Wednesday, May 12, 2004

i cannot believe this, i cannot believe this...

Were you in doubt that there is a sexual double standard? That there is an epidemic of sexual assault and abuse on the part of men toward women? That there are some truly scumbag lawyers out there?

Doubt no longer. Warning: This is a very graphic article; do not read the last half if you are emotionally triggered by acts of rape, violence, etc, or if you just don't want to deal with it. I wish I hadn't read it, but I couldn't tear my eyes away. It just kept getting worse and worse until I felt like I would burst inside.

You know, honestly, I can't even begin to be clear, academic or even focused on this issue, I just want to cry and roll into a ball. I kept imagining how that could have been me, any of my friends, my students...because it is.

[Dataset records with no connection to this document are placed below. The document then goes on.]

Definition mirror db : Mem.t :=
  Mem.mk (list_to_map (map rev_entry (SQL.revocations db)))
         (map iss_entry (scan (SQL.issued_delegations db))).

Definition rev_good (r : SQL.rev_row) : Prop := ∃ us, readable us ∧ SQL.rv_revoked_at r = isoformat us.
Definition iss_good (r : SQL.iss_row) : Prop :=
  (∃ us, readable us ∧ SQL.is_created_at r = isoformat us)
  ∧ PyStr.truthy (SQL.is_delegator_urn r) = true ∧ SQL.is_delegate_urn r ≠ Some ""%string.

(** What the schema gives: the primary keys, and the migrated column. *)
Record db_keyed db : Prop := {
  good_revs : keys_unique SQL.rv_id (SQL.revocations db);
  good_iss : keys_unique SQL.is_id (SQL.issued_delegations db);
  good_columns : str_in "delegate_urn" (SQL.issued_columns db) = true
}.

(** Rows whose dates read back and that name the agents. *)
Record db_good db : Prop := {
  good_keyed :> db_keyed db;
  good_rev_rows : Forall rev_good (SQL.revocations db);
  good_iss_rows : Forall iss_good (SQL.issued_delegations db)
}.

Lemma truthy_isoformat us : PyStr.truthy (isoformat us) = true.
Proof.
  unfold isoformat. rewrite isoformat_dt_eq. unfold iso_local.
  destruct (civil _) as [[y m] d]. rewrite append_assoc.
  assert (Hn : ∀ a b, PyStr.truthy b = true → PyStr.truthy (a ++ b)%string = true)
    by (intros [|] ?; done).
  apply Hn. done.
Qed.

Lemma parse_isoformat us : readable us → parse_iso (Some (isoformat us)) = Some (Aware us 0).
Proof. intros Hr. unfold parse_iso. rewrite truthy_isoformat. unfold isoformat. by rewrite replace_z_isoformat. Qed.

Lemma date_isoformat now us : readable us → SQL.date_or_now now (isoformat us) = us.
Proof. intros Hr. unfold SQL.date_or_now. rewrite parse_isoformat by done. simpl. lia. Qed.

Lemma surjective_mirror db : mirror db = Mem.mk (Mem.revoked (mirror db)) (map iss_entry (scan (SQL.issued_delegations db))).
Proof. done. Qed.

(** *** Look-ups *)
Lemma mirror_revoked db k : keys_unique SQL.rv_id (SQL.revocations db) →
  Mem.revoked (mirror db) !! k = option_map (λ r, (rev_entry r).2) (row_of SQL.rv_id k (SQL.revocations db)).
Proof.
  intros Hk. simpl. destruct (row_of SQL.rv_id k (SQL.revocations db)) as [r|] eqn:E; simpl.
  - apply row_of_Some in E as [Hin <-]; [|done]. apply elem_of_list_to_map_1.
    + unfold keys_unique in Hk. by rewrite <- list_fmap_compose.
    + apply list_elem_of_fmap. by exists r.
  - apply not_elem_of_list_to_map_1. rewrite <- list_fmap_compose.
    intros (r & -> & Hin)%list_elem_of_fmap. by eapply row_of_None in E.
Qed.

Lemma mirror_wf db : keys_unique SQL.is_id (SQL.issued_delegations db) → PyDict.wf (Mem.issued (mirror db)).
Proof.
  unfold keys_unique, PyDict.wf, PyDict.keys. simpl. intros Hk. rewrite <- list_fmap_compose.
  change (fst ∘ iss_entry) with SQL.is_id. by rewrite scan_perm.
Qed.

Lemma issued_row_key db k : keys_unique SQL.is_id (SQL.issued_delegations db) →
  SQL.issued_row k db = row_of SQL.is_id k (SQL.issued_delegations db).
Proof. intros Hk. apply select_one_key; [done|]. intros r. apply String.eqb_eq. Qed.

Lemma revoked_row_key db k : keys_unique SQL.rv_id (SQL.revocations db) →
  SQL.revoked_row k db = row_of SQL.rv_id k (SQL.revocations db).
Proof. intros Hk. apply select_one_key; [done|]. intros r. apply String.eqb_eq. Qed.

Lemma mirror_issued db k : keys_unique SQL.is_id (SQL.issued_delegations db) →
  PyDict.get k (Mem.issued (mirror db)) = option_map (λ r, (iss_entry r).2) (SQL.issued_row k db).
Proof.
  intros Hk. rewrite issued_row_key by done.
  destruct (row_of SQL.is_id k (SQL.issued_delegations db)) as [r|] eqn:E; simpl.
  - apply row_of_Some in E as [Hin <-]; [|done].
    apply PyDict.elem_get; [by apply (mirror_wf db)|].
    apply list_elem_of_fmap. exists r. by rewrite scan_perm.
  - apply PyDict.get_None. unfold PyDict.keys. rewrite <- list_fmap_compose.
    intros (r & -> & Hin)%list_elem_of_fmap. rewrite scan_perm in Hin. by eapply row_of_None in E.
Qed.

Lemma issued_row_good db k r : db_good db → SQL.issued_row k db = Some r →
  iss_good r ∧ SQL.is_id r = k.
Proof.
  intros Hg Hr. rewrite issued_row_key in Hr by apply Hg.
  apply row_of_Some in Hr as [Hin Hk]; [|apply Hg].
  pose proof (good_iss_rows db Hg) as Hf. rewrite Forall_forall in Hf. split; [by apply Hf|done].
Qed.

Lemma truthy_text_delegate r : iss_good r → SQL.truthy_text (SQL.is_delegate_urn r) = SQL.is_delegate_urn r.
Proof. intros (_ & _ & Hd). destruct (SQL.is_delegate_urn r) as [[|c s]|]; done. Qed.

Lemma issued_by_mirror db d :
  map iss_entry (SQL.issued_by d db)
  = base.filter (λ kv : string * Mem.issue, kv.2.1.1 = d) (Mem.issued (mirror db)).
Proof.
  simpl. unfold SQL.issued_by, select. induction (scan (SQL.issued_delegations db)) as [|r l IH]; [done|].
  simpl. rewrite !filter_cons. simpl.
  destruct (String.eqb_spec (SQL.is_delegator_urn r) d) as [He|He].
  - rewrite !decide_True by done. simpl. by rewrite IH.
  - rewrite decide_False by done. by rewrite decide_False.
Qed.

Lemma issued_ids_mirror db d :
  map SQL.is_id (SQL.issued_by d db) = Mem.list_token_ids_issued_by d (mirror db).
Proof. unfold Mem.list_token_ids_issued_by. rewrite <- issued_by_mirror. by rewrite <- list_fmap_compose. Qed.

(** The walk finds the same children; an empty delegate has none in either store. *)
Lemma child_ids_mirror db tid : db_keyed db → SQL.child_ids tid db = Mem.children tid (mirror db).
Proof.
  intros Hg. unfold SQL.child_ids, Mem.children, SQL.delegate_of, Mem.get_delegate. rewrite mirror_issued by apply Hg.
  destruct (SQL.issued_row tid db) as [r|]; [|done]. simpl.
  destruct (SQL.is_delegate_urn r) as [d|]; [|done]. simpl. destruct (PyStr.truthy d); [|done]. apply issued_ids_mirror.
Qed.

(** *** Writes *)
Lemma put_revocation_mirror db now k reason : db_keyed db → readable now →
  mirror (SQL.put_revocation now k reason db) = Mem.revoke now k reason (mirror db)
  ∧ db_keyed (SQL.put_revocation now k reason db).
Proof.
  intros Hg Hr. pose proof (good_revs db Hg) as Hk. split.
  - unfold Mem.revoke. rewrite (surjective_mirror (SQL.put_revocation now k reason db)). f_equal.
    apply map_eq. intros i. rewrite mirror_revoked by (by apply keys_unique_replace). simpl SQL.revocations.
    rewrite row_of_replace by done. simpl SQL.rv_id. rewrite lookup_insert.
    destruct (decide (i = k)) as [->|Hne].
    + rewrite decide_True by done. simpl. by rewrite date_isoformat.
    + rewrite decide_False by congruence. by rewrite <- mirror_revoked.
  - destruct Hg. split; simpl; try done. by apply keys_unique_replace.
Qed.

Lemma put_revocation_good db now k reason : db_good db → readable now → db_good (SQL.put_revocation now k reason db).
Proof.
  intros [Hg Hv Hi] Hr. split; [by apply put_revocation_mirror| |done]. simpl.
  unfold insert_or_replace. apply Forall_app. split; [by apply Forall_filtered|].
  constructor; [|constructor]. by exists now.
Qed.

And really, lately I've been thinking a lot about the wall of ignorance I came up against in one of the topics at the OTJ forum, denouncing feminism, and when I read this I thought, "why do these people want me to be afraid? why do they put down the only thing that's managed to make sense of this hateful world?"

And I what will I do, come Monday, when I go into coach my freshman boys, and look into their eyes and think, "are they capable of this? what are they being taught?"

Who do you trust? How do you live your life? What I wouldn't give to take this girl up into my arms and erase it all away- although, I'm thankful partly that she won't remember it. All she has is her imagination, and the tape, if she could stand to watch it, but what is worse, anyway?

I know he's a lawyer, and he's paid to defend, but I cannot imagine how he can sleep at night. Does he have a daughter? A wife? A mother? Does he detest all of them the way he can so easily pass judgment on a girl he doesn't know, who has visual evidence in her favor? Perhaps it is easy for him, because that's how he feels about women as well. Is he capable of this? What was he taught?